Vancomycin MICs of the resistant mutants of S. aureus ATCC43300 vary based on the susceptibility test methods used

Abstract

Clinical failures with vancomycin against meticillin-resistant Staphylococcus aureus (MRSA) infections have challenged vancomycin's standing as a first-line antimicrobial for these infections. Conventional MIC tests were not predictive of the in vivo therapeutic effect of vancomycin. Thus, we tested the susceptibility for the resistant mutants in the mutant selection window of S. aureus ATCC43300 (a MRSA strain) by three different MIC-testing methods in this paper.

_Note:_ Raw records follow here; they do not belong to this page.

(** Commit [j] of lane [l], born at [b], is where it should be: it opened the
    lane, having no first parent or one that an earlier commit continued, or it
    is the first child of its first parent and follows it in the lane. *)
Definition placed (parents : list (list nat)) (lanes : list nat) (j l b : nat) : Prop :=
  (j = b ∧ ∀ p, first_parent parents j = Some p → ∃ k, k < j ∧ first_parent parents k = Some p) ∨
  (∃ p, first_parent parents j = Some p ∧ lanes !! p = Some l ∧
        (∀ k, k < j → first_parent parents k ≠ Some p) ∧
        (∀ k, p < k < j → lanes !! k ≠ Some l)).

Lemma insert_old {A} (xs : list A) i j x : j < i → <[i := x]> xs !! j = xs !! j.
Proof. intros Hj. rewrite list_lookup_insert_ne; [done|lia]. Qed.

Lemma insert_new_cases {A} (xs : list A) i j x y :
  i < length xs → j < S i → <[i := x]> xs !! j = Some y →
  (j = i ∧ y = x) ∨ (j < i ∧ xs !! j = Some y).
Proof.
  intros Hi Hj. destruct (decide (j = i)) as [->|Hne].
  - rewrite list_lookup_insert_eq by done. intros [= ->]. by left.
  - rewrite list_lookup_insert_ne by done. right. split; [lia|done].
Qed.

Lemma snoc_cases {A} (xs : list A) l x y :
  (xs ++ [x]) !! l = Some y → (l = length xs ∧ y = x) ∨ (l < length xs ∧ xs !! l = Some y).
Proof.
  intros [H|[H1 H2]]%lookup_app_Some.
  - right. split; [by apply lookup_lt_Some in H|done].
  - apply list_lookup_singleton_Some in H2 as [? ?]. left. split; [lia|done].
Qed.

Lemma insert_at_cases {A} (xs : list A) l l' x y :
  l < length xs → <[l := x]> xs !! l' = Some y →
  (l' = l ∧ y = x) ∨ (l' ≠ l ∧ xs !! l' = Some y).
Proof.
  intros Hl. destruct (decide (l' = l)) as [->|Hne].
  - rewrite list_lookup_insert_eq by done. intros [= ->]. by left.
  - rewrite list_lookup_insert_ne by done. by right.
Qed.

Lemma placed_insert parents lanes i j x l b :
  topological parents → j < i → placed parents lanes j l b →
  placed parents (<[i := x]> lanes) j l b.
Proof.
  intros Ht Hj [?|(q & Hq & Hlq & Hsib & Hbet)]; [by left|right].
  pose proof (first_parent_lt _ _ _ Ht Hq). exists q. rewrite insert_old by lia.
  split_and!; [done..|]. intros k Hk. rewrite insert_old by lia. auto.
Qed.

(** *** The invariant of the assignment loop

    After [i] commits: every processed commit has a lane, a lane's span brackets
    its commits, its last commit is the only one whose lane can still be
    continued, and every commit but the first of its lane follows, in the lane,
    its first parent. *)
Record assigned (parents : list (list nat)) (i : nat) (s : AssignState) : Prop := {
  as_len : length (a_lane_of s) = length parents;
  as_ext_len : length (a_extended s) = length parents;
  as_span_len : length (a_span s) ≤ i;
  as_lane : ∀ j, j < i → ∃ l b d, a_lane_of s !! j = Some l ∧ a_span s !! l = Some (b, d) ∧ b ≤ j ≤ d;
  as_span : ∀ l b d, a_span s !! l = Some (b, d) →
    d < i ∧ a_lane_of s !! b = Some l ∧ a_lane_of s !! d = Some l;
  as_tip : ∀ j l b d, j < i → a_lane_of s !! j = Some l → a_span s !! l = Some (b, d) →
    a_extended s !! j = Some (negb (bool_decide (j = d)));
  as_ext_child : ∀ j, a_extended s !! j = Some true ↔ ∃ k, k < i ∧ first_parent parents k = Some j;
  as_chain : ∀ j l b d, j < i → a_lane_of s !! j = Some l → a_span s !! l = Some (b, d) →
    placed parents (a_lane_of s) j l b
}.

Lemma assigned_init parents : assigned parents 0 (assign_init (length parents)).
Proof.
  split; simpl; rewrite ?length_replicate; try done; try lia.
  intros j. split; [|intros (k & ? & _); lia].
  intros H%lookup_replicate. naive_solver.
Qed.

Section steps.
Context (parents : list (list nat)) (i : nat) (s : AssignState).
Hypothesis (Hs : assigned parents i s).

Lemma assigned_lane_lt j l : j < i → a_lane_of s !! j = Some l → l < length (a_span s).
Proof.
  intros Hj Hl. destruct (as_lane _ _ _ Hs j Hj) as (l' & b & d & ? & Hsp & _).
  simplify_eq. by apply lookup_lt_Some in Hsp.
Qed.

Lemma assigned_bracket l b d : a_span s !! l = Some (b, d) → b ≤ d < i.
Proof.
  intros Hsp. destruct (as_span _ _ _ Hs l b d Hsp) as (Hd & _ & Hdl).
  destruct (as_lane _ _ _ Hs d Hd) as (? & ? & ? & ? & ? & ?). simplify_eq. lia.
Qed.

Hypothesis (Ht : topological parents) (Hi : i < length parents).

(** No processed commit has an unprocessed first parent. *)
Lemma assigned_unextended : a_extended s !! i = Some false.
Proof.
  destruct (lookup_lt_is_Some_2 (a_extended s) i) as [[] He]; [|  |done].
  - by rewrite (as_ext_len _ _ _ Hs).
  - apply (as_ext_child _ _ _ Hs) in He as (k & Hk & Hp%first_parent_lt); [lia|done].
Qed.

(** A commit with no parent to continue opens the next lane. *)
Lemma assigned_fresh :
  (∀ p, first_parent parents i = Some p → a_extended s !! p = Some true) →
  assigned parents (S i)
    (MkAssign (<[i := length (a_span s)]> (a_lane_of s)) (a_extended s) (a_span s ++ [(i, i)])).
Proof.
  intros Hfork. pose proof (as_len _ _ _ Hs) as Hlen. pose proof assigned_unextended as Hun.
  split; simpl; rewrite ?length_insert, ?length_app; simpl; try by apply Hs.
  - pose proof (as_span_len _ _ _ Hs). lia.
  - intros j Hj. destruct (decide (j = i)) as [->|Hne].
    + exists (length (a_span s)), i, i.
      rewrite list_lookup_insert_eq, lookup_app_r, Nat.sub_diag by lia. simpl. split_and!; [done..|lia|lia].
    + destruct (as_lane _ _ _ Hs j) as (l & b & d & Hl & Hsp & Hb); [lia|]. exists l, b, d.
      rewrite insert_old by lia. split_and!; [done| |lia..]. by apply lookup_app_l_Some.
  - intros l b d [[-> [= -> ->]]|[Hl Hsp]]%snoc_cases.
    + rewrite list_lookup_insert_eq by lia. split_and!; [lia|done..].
    + pose proof (assigned_bracket _ _ _ Hsp). destruct (as_span _ _ _ Hs l b d Hsp) as (? & ? & ?).
      rewrite !insert_old by lia. split_and!; [lia|done..].
  - intros j l b d Hj [[-> ->]|[Hj' Hl]]%insert_new_cases [[? [= -> ->]]|[Hl' Hsp]]%snoc_cases;
      try lia.
    + by rewrite bool_decide_eq_true_2.
    + apply assigned_lane_lt in Hl; lia.
    + eapply as_tip; eauto.
  - intros j. rewrite (as_ext_child _ _ _ Hs). split; intros (k & Hk & Hp); [by eauto|].
    destruct (decide (k = i)) as [->|]; [|exists k; split; [lia|done]].
    by apply (as_ext_child _ _ _ Hs), Hfork.
  - intros j l b d Hj [[-> ->]|[Hj' Hl]]%insert_new_cases [[? [= -> ->]]|[Hl' Hsp]]%snoc_cases;
      try lia.
    + left. split; [done|]. intros p Hp%Hfork. by apply (as_ext_child _ _ _ Hs).
    + apply assigned_lane_lt in Hl; lia.
    + apply placed_insert; [done..|]. eapply as_chain; eauto.
Qed.

(** A commit whose first parent no earlier commit continued takes over its lane. *)
Lemma assigned_continue p l b d :
  first_parent parents i = Some p → a_extended s !! p = Some false →
  a_lane_of s !! p = Some l → a_span s !! l = Some (b, d) →
  assigned parents (S i)
    (MkAssign (<[i := l]> (a_lane_of s)) (<[p := true]> (a_extended s)) (<[l := (b, i)]> (a_span s))).
Proof.
  intros Hp Hfree Hlp Hsp. pose proof (first_parent_lt _ _ _ Ht Hp) as Hpi.
  pose proof (lookup_lt_Some _ _ _ Hsp) as Hll. pose proof assigned_unextended as Hun.
  pose proof (as_len _ _ _ Hs) as Hlen. pose proof (as_ext_len _ _ _ Hs) as Helen.
  pose proof (assigned_bracket _ _ _ Hsp) as Hbp.
  assert (p = d) as <-.
  { pose proof (as_tip _ _ _ Hs p l b d Hpi Hlp Hsp) as E. rewrite Hfree in E.
    case_bool_decide; [done|by inversion E]. }
  split; simpl; rewrite ?length_insert; try by apply Hs.
  - pose proof (as_span_len _ _ _ Hs). lia.
  - intros j Hj. destruct (decide (j = i)) as [->|Hne].
    + exists l, b, i. rewrite !list_lookup_insert_eq by lia. split_and!; [done..|lia|lia].
    + destruct (as_lane _ _ _ Hs j) as (l' & b' & d' & Hl & Hsp' & Hb); [lia|].
      rewrite insert_old by lia. destruct (decide (l' = l)) as [->|Hnl].
      * simplify_eq. exists l, b, i. rewrite list_lookup_insert_eq by done. split_and!; [done..|lia|lia].
      * exists l', b', d'. rewrite list_lookup_insert_ne by done. split_and!; [done..|lia|lia].
  - intros l' b' d' [[-> [= -> ->]]|[Hne Hsp']]%insert_at_cases; [| |done].
    + destruct (as_span _ _ _ Hs l b p Hsp) as (_ & Hb & _).
      rewrite list_lookup_insert_eq, insert_old by lia. split_and!; [lia|done..].
    + pose proof (assigned_bracket _ _ _ Hsp'). destruct (as_span _ _ _ Hs _ _ _ Hsp') as (? & ? & ?).
      rewrite !insert_old by lia. split_and!; [lia|done..].
  - intros j l' b' d' Hj [[-> ->]|[Hj' Hl]]%insert_new_cases [[? [= -> ->]]|[Hl' Hsp']]%insert_at_cases;
      subst; try done; try lia.
    + by rewrite bool_decide_eq_true_2, list_lookup_insert_ne by lia.
    + rewrite bool_decide_eq_false_2 by lia.
      destruct (decide (j = p)) as [->|Hne]; [by rewrite list_lookup_insert_eq by lia|].
      rewrite list_lookup_insert_ne, (as_tip _ _ _ Hs j l b p Hj' Hl Hsp) by done.
      by rewrite bool_decide_eq_false_2.
    + rewrite list_lookup_insert_ne; [eapply as_tip; eauto|]. intros ->. congruence.
  - intros j. destruct (decide (j = p)) as [->|Hne].
    + rewrite list_lookup_insert_eq by lia. split; [|done]. exists i. split; [lia|done].
    + rewrite list_lookup_insert_ne, (as_ext_child _ _ _ Hs) by done.
      split; intros (k & Hk & Hkp); exists k; (split; [|done]); [lia|].
      destruct (decide (k = i)) as [->|]; [congruence|lia].
  - intros j l' b' d' Hj [[-> ->]|[Hj' Hl]]%insert_new_cases [[? [= -> ->]]|[Hl' Hsp']]%insert_at_cases;
      subst; try done; try lia.
    + right. exists p. rewrite insert_old by lia. split_and!; [done..| |].
      * intros k Hk Hkp. assert (a_extended s !! p = Some true); [|congruence].
        apply (as_ext_child _ _ _ Hs). eauto.
      * intros k Hk. rewrite insert_old by lia. intros Hkl.
        destruct (as_lane _ _ _ Hs k) as (? & ? & ? & ? & ? & ?); [lia|]. simplify_eq. lia.
    + apply placed_insert; [done..|]. eapply as_chain; eauto.
    + apply placed_insert; [done..|]. eapply as_chain; eauto.
Qed.
End steps.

The MIC of vancomycin was estimated at 2 μg ml⁻¹ on the Mueller-Hinton agar (MHA) plate only for the resistant mutant that was selected from the plate of vancomycin concentration 12 μg ml⁻¹. The obvious changes of susceptibility testing were found between the resistant mutants and S. aureus ATCC43300 on the Brain-Heart Infusion Agar (BHIA) plates. There were subtle changes in the MIC trend within the susceptible range with the result of Etest for the resistant mutants. The susceptibility for the subcultures of resistant mutants would fall back when the external drug environment disappeared. In comparison with the S. aureus ATCC43300, sequence analysis revealed that there were no mutations in the staphylococcal protein A (spa) sequencing of the resistant mutants. The spa tape is t421 for all isolates.